Analysis by John Blake, CNN

(CNN) — The two frontrunners for the White House in 2024 are tied in a hypothetical rematch. Congress is paralyzed. Every big election seems to be decided by razor-thin margins.

By almost any measure, the struggle for political dominance in the US seems deadlocked between Republicans and Democrats. At times, the two parties resemble a pair of punch-drunk boxers, slugging away at one another in a contest that neither can end.

But there is one political battleground where Republicans triumph virtually every time — and control of this arena could determine who wins the White House in 2024.

Republicans are masters of verbal jiu-jitsu. It’s a form of linguistic combat in which the practitioner takes a political phrase or concept popularized by their opponent and gradually turns into an unusable slur. Like the Japanese martial art known as jiu-jitsu, its devotees avoid taking opposing arguments head on and instead redirect their opponents’ momentum to beat them.

If this sounds abstract, consider the evolution of “ woke.” The word is defined as being “actively aware of social injustice.” But it has been transformed into a contemporary scourge, one that a politician compared to a “virus more dangerous than any pandemic, hands down.”
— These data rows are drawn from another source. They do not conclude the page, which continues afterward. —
(** * Amaro VS Code extension and the amaro-lsp front end

    Part 1 embeds the extension client [src/src/extension.ts] (and the older
    client copy kept in [src/unnamed/part_001]) as explicit state passing over
    a small host world: the module-level [client] variable, the files on disk
    with their modes, and the log of host calls the code makes.

    Part 2 embeds the language-server front end (lexer, parser, type system,
    semantic analyzer, node-id counter).  Its Rust sources are not part of
    [src/], so each of its definitions is modelled from the spec. *)

From Stdlib Require Import String Ascii List Bool Arith Lia Permutation Sorted Relation_Operators.
Import ListNotations.
Open Scope string_scope.
Set Warnings "-register-all".

(* ------------------------------------------------------------------ *)
(** ** Part 1: the extension client *)

Module Host.

(** Transport kinds of [vscode-languageclient]; only [stdio] is used. *)
Inductive TransportKind := stdio | ipc | pipe | socket.

(** The fields of [new LanguageClient(id, name, serverOptions, clientOptions)]
    that the code sets: both [run] and [debug] use the same command. *)
Record LanguageClient := mkClient {
  lc_id : string;
  lc_name : string;
  lc_run_command : string;
  lc_debug_command : string;
  lc_transport : TransportKind;
  lc_scheme : string;
  lc_language : string
}.

(** The value returned by [client.stop()]. *)
Inductive Thenable := StopPromise (c : LanguageClient).

(** Observable host calls, in program order. *)
Inductive event :=
| ConsoleLog (msg : string)
| ConsoleError (msg : string)
| ShowErrorMessage (msg : string)
| ExistsSync (path : string)
| ChmodSync (path mode : string)
| NewLanguageClient (c : LanguageClient)
| ClientStart (c : LanguageClient)
| ClientStop (c : LanguageClient).

(** Host state: the module-level [client] ([None] is [undefined]), the
    files on disk as (path, mode) pairs, the existing files on which
    [fs.chmodSync] throws, with the error code it throws ([EPERM] for a file
    of another owner, [EROFS] on a read-only file system), and the event
    log. *)
Record world := mkWorld {
  client : option LanguageClient;
  files : list (string * string);
  chmod_errors : list (string * string);
  events : list event
}.

(** The [ExtensionContext] passed to [activate]: only its extension path is
    read (through [asAbsolutePath]). *)
Record ExtensionContext := mkContext { extensionPath : string }.

(** [path.join] of two segments with the platform separator (no
    normalisation of [..] or doubled separators). *)
Definition path_sep (platform : string) : string :=
  if String.eqb platform "win32" then "\" else "/".

Definition path_join (platform a b : string) : string :=
  a ++ path_sep platform ++ b.

(** [context.asAbsolutePath(rel)] joins the extension path and [rel]. *)
Definition asAbsolutePath (platform : string) (ctx : ExtensionContext)
    (rel : string) : string :=
  path_join platform (extensionPath ctx) rel.

Definition emit (e : event) (w : world) : world :=
  mkWorld (client w) (files w) (chmod_errors w) (events w ++ [e]).

(** [fs.existsSync(p)]. *)
Definition existsSync (p : string) (w : world) : bool :=
  existsb (fun f => String.eqb (fst f) p) (files w).

(** The error code [fs.chmodSync(p, ...)] throws on the existing file [p]. *)
Definition chmod_error (p : string) (w : world) : option string :=
  match find (fun e => String.eqb (fst e) p) (chmod_errors w) with
  | Some (_, code) => Some code
  | None => None
  end.

(** [fs.chmodSync(p, mode)]: the new world ([inl]), or the message of the
    error it throws ([inr]): [ENOENT] for a missing file, otherwise the
    file's own error code; a [ChmodSync] event records a mode change. *)
Definition chmodSync (p mode : string) (w : world) : world + string :=
  if negb (existsSync p w) then
    inr ("ENOENT: no such file or directory, chmod '" ++ p ++ "'")
  else
    match chmod_error p w with
    | Some code => inr (code ++ ": chmod '" ++ p ++ "'")
    | None =>
        inl (mkWorld (client w)
               (map (fun f => if String.eqb (fst f) p then (p, mode) else f) (files w))
               (chmod_errors w) (events w ++ [ChmodSync p mode]))
    end.

Definition set_client (c : LanguageClient) (w : world) : world :=
  mkWorld (Some c) (files w) (chmod_errors w) (events w ++ [NewLanguageClient c]).

(** Initial module state: [let client: LanguageClient;] is [undefined]. *)
Definition init_world (fs : list (string * string)) : world :=
  mkWorld None fs [] [].

Definition is_new_client (e : event) : bool :=
  match e with NewLanguageClient _ => true | _ => false end.

End Host.

Import Host.

(** [src/src/extension.ts]. *)
Module Extension.

(** Lines 17-28: the binary name per platform; [None] takes the
    unsupported-OS branch. *)
Definition binaryName (platform : string) : option string :=
  if String.eqb platform "win32" then Some "amaro-lsp-win.exe"
  else if String.eqb platform "darwin" then Some "amaro-lsp-mac"
  else if String.eqb platform "linux" then Some "amaro-lsp-linux"
  else None.

Definition mkLanguageClient (serverPath : string) : LanguageClient :=
  mkClient "amaroLSP" "Amaro Language Server" serverPath serverPath stdio
    "file" "amaro".

(** Lines 30-32. *)
Definition serverPath (platform : string) (ctx : ExtensionContext)
    (bin : string) : string :=
  asAbsolutePath platform ctx (path_join platform "bin" bin).

(** [activate(context)] with [os.platform()] = [platform].  Both exits are
    [return;], so only the world is returned.  The [.then]/[.catch]
    callbacks of [client.start()] run after [activate] returns and are not
    part of this step. *)
Definition activate (platform : string) (ctx : ExtensionContext) (w0 : world)
    : world :=
  let w1 := emit (ConsoleLog "Activating Amaro Extension...") w0 in
  match binaryName platform with
  | None =>
      emit (ShowErrorMessage ("Amaro is not supported on this OS: " ++ platform)) w1
  | Some bin =>
      let serverPath := serverPath platform ctx bin in
      let w2 := emit (ConsoleLog ("Looking for LSP binary at: " ++ serverPath)) w1 in
      let w3 := emit (ExistsSync serverPath) w2 in
      if negb (existsSync serverPath w2) then
        emit (ConsoleError ("Binary missing at " ++ serverPath))
          (emit (ShowErrorMessage ("Amaro LSP binary not found! Expected at: "
                   ++ serverPath ++ ". Did you run 'cargo build'?")) w3)
      else
        let w4 :=
          if negb (String.eqb platform "win32") then
            match chmodSync serverPath "755" w3 with
            | inl w' => w'
            | inr _ => emit (ConsoleError ("Failed to set permissions for "
                                           ++ serverPath ++ ":")) w3
            end
          else w3 in
        let c := mkLanguageClient serverPath in
        let w5 := set_client c w4 in
        emit (ClientStart c) w5
  end.

(** [deactivate()]: [None] is [undefined]. *)
Definition deactivate (w : world) : option Thenable * world :=
  match client w with
  | None => (None, w)
  | Some c => (Some (StopPromise c), emit (ClientStop c) w)
  end.

End Extension.

(** The older client kept in [src/unnamed/part_001]: one binary name for every
    non-Windows platform, and [fs.chmodSync] outside any [try]. *)
Module MarolExtension.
Mention almost any touchstone phrase adopted by the left in recent years — “critical race theory,” “diversity,” “global warming,” even the word “liberal” itself — and it has been redefined or tarnished by conservatives.

Meanwhile, Republicans continue to proudly use words and pet phrases such as “family values,” “conservative” and “patriot” – no matter who or what is associated with the terms.

As candidates prep for the first 2024 GOP presidential debate Wednesday in Milwaukee, it’s a good time to ponder this question: Why are Republicans so good at this form of verbal combat, and Democrats so bad?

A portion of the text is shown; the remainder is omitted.